Documentation

LangChain

How to use GATE/0 with LangChain

LangChain is a powerful framework for building applications with largelanguage models — supporting chains, tools, memory, agents, and more.

GATE/0 integrates seamlessly with LangChain by leveraging its support for custom API endpoints and authentication keys. This allows you to route all LLM calls through GATE/0 with minimal setup — unlocking detailed usage analytics, labeling, and cost tracking — without altering how your chains are structured.

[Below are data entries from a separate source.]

Lemma pop_run size c L h e l :
  snd_at size c L ((h, e) :: l) →
  ∃ L', CSndLossList_popLostSeq L = Some (seqno h, L') ∧
    snd_at size c L' (if h =? e then l else (h + 1, e) :: l).
Proof.
  intros H. pose proof (raw_size _ _ _ _ (proj1 H)) as Hsz. pose proof (raw_array _ _ _ _ (proj1 H)) as Ha.
  destruct (proj1 (proj2 H)) as [b Hfit].
  destruct (fits_split size c ltac:(lia) _ [] _ _ _ Hfit) as (Hb & He & _ & Hav & _).
  pose proof (snd_node _ _ _ [] _ _ _ (proj1 H)) as Hn.
  pose proof (pos_range size c ltac:(lia) h) as Hp. pose proof (pos_range size c ltac:(lia) (h + 1)) as Hp'.
  pose proof (last_ok_drop _ _ _ _ _ _ (raw_last _ _ _ _ (proj1 H))) as Hlast.
  unfold CSndLossList_popLostSeq. rewrite (Z.eqb_sym 0), (snd_empty _ _ _ _ H), bool_decide_false by done.
  rewrite (proj2 (proj2 H)). cbn [first]. rewrite last_reset. cbn [with_last m_caSeq]. rewrite Hn.
  cbn [mbind option_bind seqstart seqend]. rewrite stored_end_none.
  destruct (Z.eqb_spec h e) as [<-|Hhe].
  - step_L. rewrite lookup_alter_eq, Hn. cbn [fmap option_fmap option_map mbind option_bind].
    cbn [set_seqstart inext]. eexists. split; [done|]. apply (drop_single size c L _ h l H); fields; try done.
    + apply H. + eauto with array. + intros p Hpp. by rewrite lookup_alter_ne.
    + eexists _, 0. rewrite lookup_alter_eq, Hn. unfold cell. cbn. by rewrite stored_end_single.
  - assert (pos size c (h + 1) ≠ pos size c h) as Hne by (apply pos_ne; lia).
    destruct (raw_free _ _ _ _ (proj1 H) (pos size c (h + 1)) Hp') as (nx & pr & Hfree).
    { apply (fits_inside size c ltac:(lia) b [] h e l); [done|lia]. }
    fields. rewrite (raw_msize _ _ _ _ (proj1 H)), pos_rem by lia. step_L.
    rewrite (lookup_alter_ne _ _ _ (pos size c h)), Hn by done. cbn [mbind option_bind seqend].
    rewrite lookup_alter_eq, Hfree. cbn [fmap option_fmap option_map mbind option_bind].
    cbn [set_seqstart cell seqstart]. rewrite stored_end_range, incseq_seqno, seqcmp_gt by (unfold near, m_iSeqNoTH; lia).
    destruct (snd_put_rest size (pos size c (h + 1)) (h + 1) e
      (with_last (if m_iLastInsertPos L =? pos size c h then -1 else m_iLastInsertPos L) L) _ _ Ha Hp' ltac:(lia) Hfree)
      as (a & E & Haa & Hai & Hap).
    change (m_caSeq (with_last ?v L)) with (m_caSeq L) in E, Hap.
    rewrite E. cbn [mbind option_bind with_nodes m_caSeq]. do 2 step_L.
    rewrite !lookup_alter_eq, Hap, Hn by done. cbn [fmap option_fmap option_map mbind option_bind].
    cbn [set_seqend set_seqstart inext]. step_L.
    eexists. split; [done|]. apply (drop_first size c L _ h e l H); fields; try done.
    + lia. + apply H. + eauto with array.
    + intros p Hp1 Hp2. rewrite !lookup_alter_ne by done. by apply Hap.
    + apply free_frame; [done|]. eexists _, 0. read_upd. rewrite Hap, Hn by done. done.
    + rewrite lookup_alter_eq, !lookup_alter_ne, Hai by done. done.
Qed.

Lemma numbers_tail h e l :
  h <= e → numbers ((h, e) :: l) = h :: numbers (if h =? e then l else (h + 1, e) :: l).
Proof.
  intros Hhe. cbn [numbers]. unfold range_numbers. cbn [fst snd]. rewrite (seqZ_cons h) by lia. cbn [app]. f_equal.
  destruct (Z.eqb_spec h e) as [->|?]; [by rewrite Z.sub_diag|]. cbn [numbers]. unfold range_numbers.
  cbn [fst snd]. do 2 f_equal; lia.
Qed.
Lemma CSndLossList_popLostSeq_run size L ns :
  snd_holds size L ns →
  ∃ L', CSndLossList_popLostSeq L
      = Some (match ns with [] => SRT_SEQNO_NONE | x :: _ => seqno x end, L') ∧
    snd_holds size L' (tail ns).
Proof.
  intros (c & l & H & <-). destruct l as [|[h e] l].
  - unfold CSndLossList_popLostSeq. rewrite (Z.eqb_sym 0), (snd_empty _ _ _ _ H), bool_decide_true by done.
    exists L. split; [done|]. by exists c, [].
  - destruct (pop_run _ _ _ _ _ _ H) as (L' & E & H'). exists L'.
    assert (h <= e) as Hhe by (apply (raw_valid _ _ _ _ (proj1 H) (h, e)); left).
    rewrite numbers_tail by done. split; [done|]. by eexists c, _.
Qed.

(** ** Removing up to a number *)

Lemma drop_nodes_run size c b fuel L k1 k2 :
  snd_raw size c L (k1 ++ k2) → fits size b (k1 ++ k2) → m_iHead L = first size c k2 (-1) →
  (length k1 < fuel)%nat → m_iLength L <= size →
  ∃ L', drop_nodes fuel L (first size c (k1 ++ k2) (-1)) = Some L' ∧ snd_at size c L' k2.
Proof.
  intros H. pose proof (raw_size _ _ _ _ H) as Hsz. revert fuel b L H.
  induction k1 as [|[s e] k1 IH]; intros fuel b L H Hfit Hh Hf Hlen;
    (destruct fuel as [|fuel]; [simpl in Hf; lia|]); cbn [drop_nodes app].
  - rewrite Hh, Z.eqb_refl. exists L. split; [done|]. split; [done|]. split; [by exists b|done].
  - pose proof (raw_array _ _ _ _ H) as Ha. pose proof (pos_range size c ltac:(lia) s) as Hp.
    destruct (fits_split size c ltac:(lia) _ [] _ _ _ Hfit) as (Hse & He & _ & Hav & _).
    assert (first size c k2 (-1) ≠ pos size c s) as Hne by (apply first_avoids; [avoid|lia]).
    cbn [first]. rewrite Hh, (proj2 (Z.eqb_neq _ _)) by done.
    pose proof (snd_node _ _ _ [] _ _ _ H) as Hn. rewrite Hn. cbn [mbind option_bind seqend seqstart].
    rewrite (Z.eqb_sym _ SRT_SEQNO_NONE), stored_end_none.
    pose proof (last_ok_drop _ _ _ _ _ _ (raw_last _ _ _ _ H)) as Hlast.
    pose proof (raw_length _ _ _ _ H) as El. cbn [app] in El. rewrite sum_cons in El by lia.
    assert (fits size (end_of b [(s, e)]) (k1 ++ k2)) as Hfit'
      by (by apply (fits_app size b [(s, e)]) in Hfit as [_ ?]).
    assert (∀ L1, m_iSize L1 = m_iSize L → m_iHead L1 = m_iHead L → m_iLastInsertPos L1 = m_iLastInsertPos L →
      m_iLength L1 = m_iLength L - (e - s + 1) → array_ok size (m_caSeq L1) →
      (∀ p, p ≠ pos size c s → m_caSeq L1 !! p = m_caSeq L !! p) →
      m_caSeq L1 !! pos size c s = Some (mkSeq (seqno s) SRT_SEQNO_NONE (first size c (k1 ++ k2) (-1))) →
      ∃ L', (L ← updL (pos size c s) (set_seqstart SRT_SEQNO_NONE) L1;
         let L := if m_iLastInsertPos L =? pos size c s then with_last (-1) L else L in
         n ← m_caSeq L !! pos size c s; drop_nodes fuel L (inext n)) = Some L' ∧ snd_at size c L' k2) as Hgo.
    { intros L1 E1 E2 E3 E4 Ha1 Ho1 Hn1. rewrite (updL_alter size) by done. cbn [mbind option_bind].
      rewrite last_reset. fields. rewrite lookup_alter_eq, Hn1. cbn [fmap option_fmap option_map mbind option_bind].
      cbn [set_seqstart inext]. apply (IH fuel (end_of b [(s, e)])); [|done|by fields; rewrite E2|simpl in Hf; lia|fields; lia].
      apply (raw_drop size c L _ s e (k1 ++ k2)); fields; try done.
      - rewrite E1. apply H. - eauto with array. - intros p Hpp. rewrite lookup_alter_ne by done. by apply Ho1.
      - eexists _, 0. by rewrite lookup_alter_eq, Hn1. - by rewrite E3. }
    destruct (Z.eqb_spec s e) as [<-|Hne']; cbn [negb].
    + apply Hgo; fields; try done; [lia|]. by rewrite stored_end_single in Hn.
    + rewrite stored_end_range, seqlen_seqno by (unfold m_iMaxSeqNo; lia).
      step_L. apply Hgo; fields; try done.
      * rewrite i32_small by lia. lia.
      * eauto with array.
      * intros p Hpp. by rewrite lookup_alter_ne.
      * by rewrite lookup_alter_eq, Hn.
Qed.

Using GATE/0 with LangChain

Set up your OpenAI provider in GATE/0

  1. Retrieve your OpenAI API key from OpenAI
  2. Add a new OpenAI provider in GATE/0 here
  3. Copy your GATE/0 API key from here

Install LangChain and its OpenAI integration

pip install langchain langchain_openai

Configure the GATE/0 API key Set your GATE/0 API key as an environment variable:

export GATE0_API_KEY=your-gate0-api-key

Implement your agent

from langchain_openai import ChatOpenAI
import os

chat = ChatOpenAI(
    openai_api_base="https://gateway.gate.io/v1", # GATE0 cloud proxy URL
    openai_api_key=os.environ.get("GATE0_API_KEY"), # API key provided by GATE0
    model="openai/gpt-4o", # Model name with provider prefix
    default_headers={ # Custom labels
        "x-gate0-label-project": "alpha-1", 
        "x-gate0-label-client": "frontend", 
        "x-gate0-label-env": "prod"
    }
)

response = chat.invoke("Hello, how are you?")
print(response.content)

Explanation of the implementation

  1. ChatOpenAI (or other LangChain LLM wrappers) is configured with:
    • base_url set to https://gateway.gate0.io/v1
    • A model name prefixed with the provider slug (e.g., openai/gpt-4o instead of gpt-4o)
    • Your GATE/0 API key passed via headers or environment
  2. Optional extra_headers can be used to include custom labels for resource tracking and analytics.
  3. All standard LangChain functionality (chains, tools, memory, etc.) works as-is — now powered by GATE/0 under the hood.